While We’re Waiting…
Never the type of town to wait for the rest of the country, Santa Cruz is full of efforts aimed at bettering school food.
Of all the schools Poppendieck learned of during her research, Pacific Elementary in Davenport proved to be one of her favorites when it came to school feeding programs. “In that school, the fifth graders prepare the school lunch,” she says. “They are divided up into teams, and each team plans and prepares a meal for a day of the week. It’s terrific: they learn abut nutrition [and] mathematics, they learn to cooperate, [and] they get to see the whole process from raw food to finished product.”
Santa Cruz City School District (SCCS) schools have been serving fresh, healthy meals courtesy of Revolution Foods, an Oakland-based catering company, since last fall. SCCS Trustee Cynthia Hawthorne says the meals have been a big success with the students so far. As planned, the district will be further transforming their already ahead-of-the-curve food system by transitioning to all on-site cooked meals—something very few schools offer anymore.

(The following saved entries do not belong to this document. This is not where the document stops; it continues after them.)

Lemma for_items_app xs ys : forall acc st,
  Client.for_items (xs ++ ys) acc st
  = match Client.for_items xs acc st with
    | (Returned cs, st') => Client.for_items ys cs st'
    | (Raised e, st') => (Raised e, st')
    end.
Proof.
  induction xs as [|x xs IH]; intros acc st; simpl; [reflexivity|].
  unfold bind. destruct (Client.loop_body x acc st) as [[cs|e] st']; [apply IH|reflexivity].
Qed.

(** An object always yields exactly one chunk. *)
Lemma loop_body_object d st :
  exists c st', Client.loop_body (PyDict d) [] st = (Returned [c], st').
Proof.
  unfold Client.loop_body, bind, lift, try_except, ret, print, get.
  destruct (eq_str _ "text"); [eauto|].
  destruct (eq_str _ "tool_use"); [|eauto].
  destruct (session_call_tool _ _ _) as [[res|e] st']; eauto.
Qed.

Lemma for_items_objects items : forall st,
  forallb Spec.is_object items = true ->
  exists cs st', Client.for_items items [] st = (Returned cs, st')
                 /\ length cs = length items.
Proof.
  induction items as [|item rest IH]; intros st Hobj; simpl in *.
  - exists [], st. now split.
  - apply andb_prop in Hobj as [Hitem Hrest].
    destruct item; try discriminate.
    destruct (loop_body_object d st) as (c & st1 & Hc).
    destruct (IH st1 Hrest) as (cs & st2 & Hcs & Hlen).
    exists (c :: cs), st2. unfold bind. rewrite Hc, for_items_acc, Hcs.
    simpl. now rewrite Hlen.
Qed.

Lemma for_items_length items st cs st' :
  forallb Spec.is_object items = true ->
  Client.for_items items [] st = (Returned cs, st') ->
  length cs = length items.
Proof.
  intros Hobj Hrun. destruct (for_items_objects items st Hobj) as (cs' & st'' & Heq & Hlen).
  rewrite Hrun in Heq. now injection Heq as -> _.
Qed.

(** A [tool_use] object: the call is announced and made, and its outcome,
    result or exception, becomes the chunk. *)
Lemma loop_body_tool_use d acc st :
  dict_lookup "type" d = Some (PyStr "tool_use") ->
  let tool_name := default PyNone (dict_lookup "name" d) in
  let tool_input := default (PyDict []) (dict_lookup "input" d) in
  Client.loop_body (PyDict d) acc st
  = (Returned (acc ++ [PyStr (Spec.tool_line (str tool_name)
                                (fst (call_tool tool_name tool_input (world st))))])%list,
     {| world := snd (call_tool tool_name tool_input (world st));
        calls := (calls st ++ [(tool_name, tool_input)])%list;
        stdout := (stdout st ++ [Spec.announcement tool_name tool_input])%list |}).
Proof.
  intros Hty tool_name tool_input.
  unfold Client.loop_body, bind, lift, try_except, ret, print, get, session_call_tool.
  rewrite Hty. simpl.
  fold tool_name tool_input.
  destruct (dict_lookup "name" d), (dict_lookup "input" d); simpl in *;
    destruct (call_tool _ _ (world st)) as [[res|e] w]; reflexivity.
Qed.

Lemma join_strings_strs ls : forall i, join_strings i (map PyStr ls) = Returned ls.
Proof.
  induction ls as [|l ls IH]; intros i; simpl; [reflexivity|]. now rewrite IH.
Qed.

Lemma join_strs sep ls : join sep (map PyStr ls) = Returned (String.concat sep ls).
Proof. unfold join. now rewrite join_strings_strs. Qed.

(** On an item of the specification's data model the loop body appends the
    line the specification gives it. *)
Lemma loop_body_item item ci acc st :
  Spec.as_item item = Some ci ->
  exists st',
    Client.loop_body item acc st
    = (Returned (acc ++ map PyStr (fst (Spec.answer_lines [ci] (world st))))%list, st')
    /\ world st' = snd (Spec.answer_lines [ci] (world st))
    /\ calls st' = (calls st ++ Spec.invocations [ci])%list.
Proof.
  destruct item as [| | | | |d]; try discriminate. unfold Spec.as_item.
  destruct (eq_str (match dict_lookup "type" d with Some t => t | None => PyNone end) "text")
    eqn:Htext.
  - intros Hci. exists st.
    unfold Client.loop_body, bind, lift, ret, get. rewrite Htext.
    destruct (dict_lookup "text" d) as [[| | |t| |]|]; try discriminate;
      injection Hci as <-; simpl; now rewrite app_nil_r.
  - destruct (eq_str _ "tool_use") eqn:Htool.
    + destruct (dict_lookup "type" d) as [[| | |ty| |]|] eqn:Hty; try discriminate.
      simpl in Htool. apply String.eqb_eq in Htool as ->.
      destruct (dict_lookup "name" d) as [[| | |n| |]|] eqn:Hn; try discriminate.
      destruct (dict_lookup "input" d) as [[| | | | |i]|] eqn:Hi; try discriminate.
      intros [= <-]. rewrite (loop_body_tool_use d acc st Hty).
      rewrite Hn, Hi. simpl.
      destruct (call_tool (PyStr n) (PyDict i) (world st)) as [r w]. simpl.
      eexists. split; [reflexivity|]. now split.
    + intros [= <-]. exists st.
      unfold Client.loop_body, bind, lift, ret, get. rewrite Htext, Htool.
      simpl. now rewrite app_nil_r.
Qed.

Lemma answer_lines_cons ci cis (w : W) :
  Spec.answer_lines (ci :: cis) w
  = ((fst (Spec.answer_lines [ci] w)
        ++ fst (Spec.answer_lines cis (snd (Spec.answer_lines [ci] w))))%list,
     snd (Spec.answer_lines cis (snd (Spec.answer_lines [ci] w)))).
Proof.
  destruct ci as [t|n i|raw]; simpl.
  - now destruct (Spec.answer_lines cis w).
  - destruct (call_tool (PyStr n) i w) as [r w1]. simpl.
    now destruct (Spec.answer_lines cis w1).
  - now destruct (Spec.answer_lines cis w).
Qed.

Lemma invocations_cons ci cis :
  Spec.invocations (ci :: cis) = (Spec.invocations [ci] ++ Spec.invocations cis)%list.
Proof. now destruct ci. Qed.

Lemma for_items_spec items cis :
  Forall2 (fun x y => Spec.as_item x = Some y) items cis ->
  forall acc st,
  exists st',
    Client.for_items items acc st
    = (Returned (acc ++ map PyStr (fst (Spec.answer_lines cis (world st))))%list, st')
    /\ world st' = snd (Spec.answer_lines cis (world st))
    /\ calls st' = (calls st ++ Spec.invocations cis)%list.
Proof.
  induction 1 as [|item ci items cis Hitem _ IH]; intros acc st.
  - exists st. simpl. unfold ret. now rewrite !app_nil_r.
  - destruct (loop_body_item item ci acc st Hitem) as (st1 & Hrun & Hw & Hc).
    destruct (IH (acc ++ map PyStr (fst (Spec.answer_lines [ci] (world st))))%list st1)
      as (st2 & Hrun2 & Hw2 & Hc2).
    exists st2. simpl Client.for_items. unfold bind. rewrite Hrun, Hrun2.
    rewrite (answer_lines_cons ci cis), (invocations_cons ci cis). cbn [fst snd].
    rewrite Hw2, Hc2, Hw, Hc, map_app, !app_assoc. repeat split.
Qed.

(** C4.  When the oracle's text parses as an object whose [content] is a
    sequence of content items, [process_query] returns the newline-join of
    one line per item, in the order of the sequence, a text item giving its
    text and a tool call its result line; the tools are called in that
    order. *)
Theorem answer_follows_content_order query st r st1 d items cis :
  Client.ask_oracle query st = (Returned r, st1) ->
  json_loads (strip r) = Some (PyDict d) ->
  dict_lookup "content" d = Some (PyList items) ->
  mapM Spec.as_item items = Some cis ->
  exists st2,
    Client.process_query query st
    = (Returned (Spec.FinalAnswer cis (world st1)), st2)
    /\ world st2 = snd (Spec.answer_lines cis (world st1))
    /\ calls st2 = (calls st1 ++ Spec.invocations cis)%list.
Proof.
  intros Hask Hj Hc Hitems. apply mapM_Some in Hitems.
  destruct (for_items_spec items cis Hitems [] st1) as (st2 & Hrun & Hw & Hcalls).
  exists st2. repeat split; [|exact Hw|exact Hcalls].
  unfold Client.process_query. rewrite (bind_returned _ _ _ _ _ Hask).
  unfold Client.interpret. rewrite Hj. unfold bind, lift, get. rewrite Hc. simpl iter.
  cbv iota. rewrite Hrun. simpl app. now rewrite join_strs.
Qed.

The UCSC Center for Agroecology and Sustainable Food Systems (CASFS), Life Lab Science Program, the California Department of Education and two other resource center partners are spearheading an even wider endeavor. The coalition is training thousands of school food service directors and staff, educators and administrators on how to achieve what they have dubbed a “Healthy School Environment (HSE).”
“A HSE defined for our trainings brings together the classroom, cafeteria, and community and helps to show how connecting with farmers, taking a green approach to waste management, participating in garden-based learning, and offering nutrition education can help kids consume more fresh fruits and vegetables,” says John Fisher, assistant director of Life Lab.
The partners conducted 10 training HSE sessions across the California last fall, and have many more planned for spring and fall 2010. “In essence we are providing resources, inspiration and a venue for networking on Farm to School concepts to increase wellness in CA schools,” says Fisher. “Being able to partner with the CDE and carry out this message to thousands of schools is very powerful.” The next training will be in Salinas on March 8 and 9. Information about this event and more is available at healthyschoolenvironment.org.
Slow Food Santa Cruz, the local branch of Slow Food USA, has also jumped on board with the fight for school food reform. Last fall they hosted an eat-in as part of Slow Food’s Time For Lunch campaign, which advocated for a $1 raise in the reimbursement rate. (Congress currently spends $7 billion on school meals each year, according to Poppendieck, meaning that if Time For Lunch got its way, they would be spending $14 billion per year.) Last summer, Time For Lunch presented Washington D.C. with a petition of over 50,000 signatures in support of the statement: “We believe that federally funded nutrition programs should provide all children with the healthy food they deserve. This includes low fat and safe dairy, fresh fruits and vegetables, and whole grains. Schools should be soda and junk-food-free zones and serve food that complements and furthers parents’ efforts to feed their children healthfully.”
While introducing Poppendieck at the recent event, Farr pointed out the Central Coast’s advantage in this situation. “The Central Coast is where fresh food begins,” he said.
“There is a revolution going on from parents and school boards up,” he continued. “For years you, the parents, have been asking school boards ‘what are you teaching my children in the classroom?’ Now you’re also saying ‘what are you feeding them in the lunchroom?’ When the politics of school boards are as interested in the lunchroom as in the classroom, indeed the revolution will be on.”